Saved data entries
__________

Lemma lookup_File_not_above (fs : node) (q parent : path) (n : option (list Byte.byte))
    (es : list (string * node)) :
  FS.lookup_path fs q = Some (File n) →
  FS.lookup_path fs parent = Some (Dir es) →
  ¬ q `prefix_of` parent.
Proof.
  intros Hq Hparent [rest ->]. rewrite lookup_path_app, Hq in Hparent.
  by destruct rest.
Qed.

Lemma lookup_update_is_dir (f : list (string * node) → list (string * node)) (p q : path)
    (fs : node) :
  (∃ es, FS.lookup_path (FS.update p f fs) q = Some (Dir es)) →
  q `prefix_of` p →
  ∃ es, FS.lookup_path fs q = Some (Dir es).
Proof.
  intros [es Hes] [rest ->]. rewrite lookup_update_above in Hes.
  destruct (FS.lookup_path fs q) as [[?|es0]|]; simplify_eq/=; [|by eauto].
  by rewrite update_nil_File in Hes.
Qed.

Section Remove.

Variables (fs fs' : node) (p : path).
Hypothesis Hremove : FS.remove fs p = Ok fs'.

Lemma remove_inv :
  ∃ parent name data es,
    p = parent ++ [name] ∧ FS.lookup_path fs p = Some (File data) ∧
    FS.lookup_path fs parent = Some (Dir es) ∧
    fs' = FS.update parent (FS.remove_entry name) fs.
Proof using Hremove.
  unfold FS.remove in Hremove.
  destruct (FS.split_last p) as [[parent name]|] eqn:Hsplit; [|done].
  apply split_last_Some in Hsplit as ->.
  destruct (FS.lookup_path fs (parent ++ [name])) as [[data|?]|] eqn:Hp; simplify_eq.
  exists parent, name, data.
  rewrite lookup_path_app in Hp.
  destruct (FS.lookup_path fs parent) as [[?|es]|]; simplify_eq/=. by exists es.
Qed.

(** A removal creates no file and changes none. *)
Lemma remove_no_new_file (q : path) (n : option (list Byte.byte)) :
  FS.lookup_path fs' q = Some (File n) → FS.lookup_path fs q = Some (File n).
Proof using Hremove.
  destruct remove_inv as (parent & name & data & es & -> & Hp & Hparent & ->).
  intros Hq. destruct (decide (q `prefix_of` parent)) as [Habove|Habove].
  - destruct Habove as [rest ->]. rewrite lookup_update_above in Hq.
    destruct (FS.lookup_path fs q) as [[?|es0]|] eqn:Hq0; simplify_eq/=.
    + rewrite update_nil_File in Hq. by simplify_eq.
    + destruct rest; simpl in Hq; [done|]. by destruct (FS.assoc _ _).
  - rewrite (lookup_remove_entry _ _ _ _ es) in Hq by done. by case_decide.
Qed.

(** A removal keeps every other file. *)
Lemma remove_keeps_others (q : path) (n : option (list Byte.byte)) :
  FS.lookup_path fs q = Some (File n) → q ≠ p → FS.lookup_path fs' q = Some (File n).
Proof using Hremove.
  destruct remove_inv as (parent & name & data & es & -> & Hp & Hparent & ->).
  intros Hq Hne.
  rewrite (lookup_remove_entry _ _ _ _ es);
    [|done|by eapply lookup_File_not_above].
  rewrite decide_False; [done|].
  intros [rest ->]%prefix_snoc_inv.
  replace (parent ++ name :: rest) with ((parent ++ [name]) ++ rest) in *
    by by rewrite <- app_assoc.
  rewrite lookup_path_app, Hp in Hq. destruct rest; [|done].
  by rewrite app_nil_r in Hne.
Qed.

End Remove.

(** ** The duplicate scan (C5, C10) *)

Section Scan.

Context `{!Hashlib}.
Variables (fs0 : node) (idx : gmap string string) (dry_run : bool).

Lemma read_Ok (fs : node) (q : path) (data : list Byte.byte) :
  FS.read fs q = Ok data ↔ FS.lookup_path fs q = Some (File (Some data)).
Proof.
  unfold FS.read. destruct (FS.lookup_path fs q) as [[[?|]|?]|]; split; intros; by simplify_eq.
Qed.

__________

▶ INSTRUCTIONS TO FOLLOW
What are the lines, exactly as written above, from the line with "by rewrite update_nil_File in Hes." to the line with "FS.lookup_path fs parent = Some (Dir es) ∧", both included? Output only those.

▶ FINAL ANSWER
  by rewrite update_nil_File in Hes.
Qed.

Section Remove.

Variables (fs fs' : node) (p : path).
Hypothesis Hremove : FS.remove fs p = Ok fs'.

Lemma remove_inv :
  ∃ parent name data es,
    p = parent ++ [name] ∧ FS.lookup_path fs p = Some (File data) ∧
    FS.lookup_path fs parent = Some (Dir es) ∧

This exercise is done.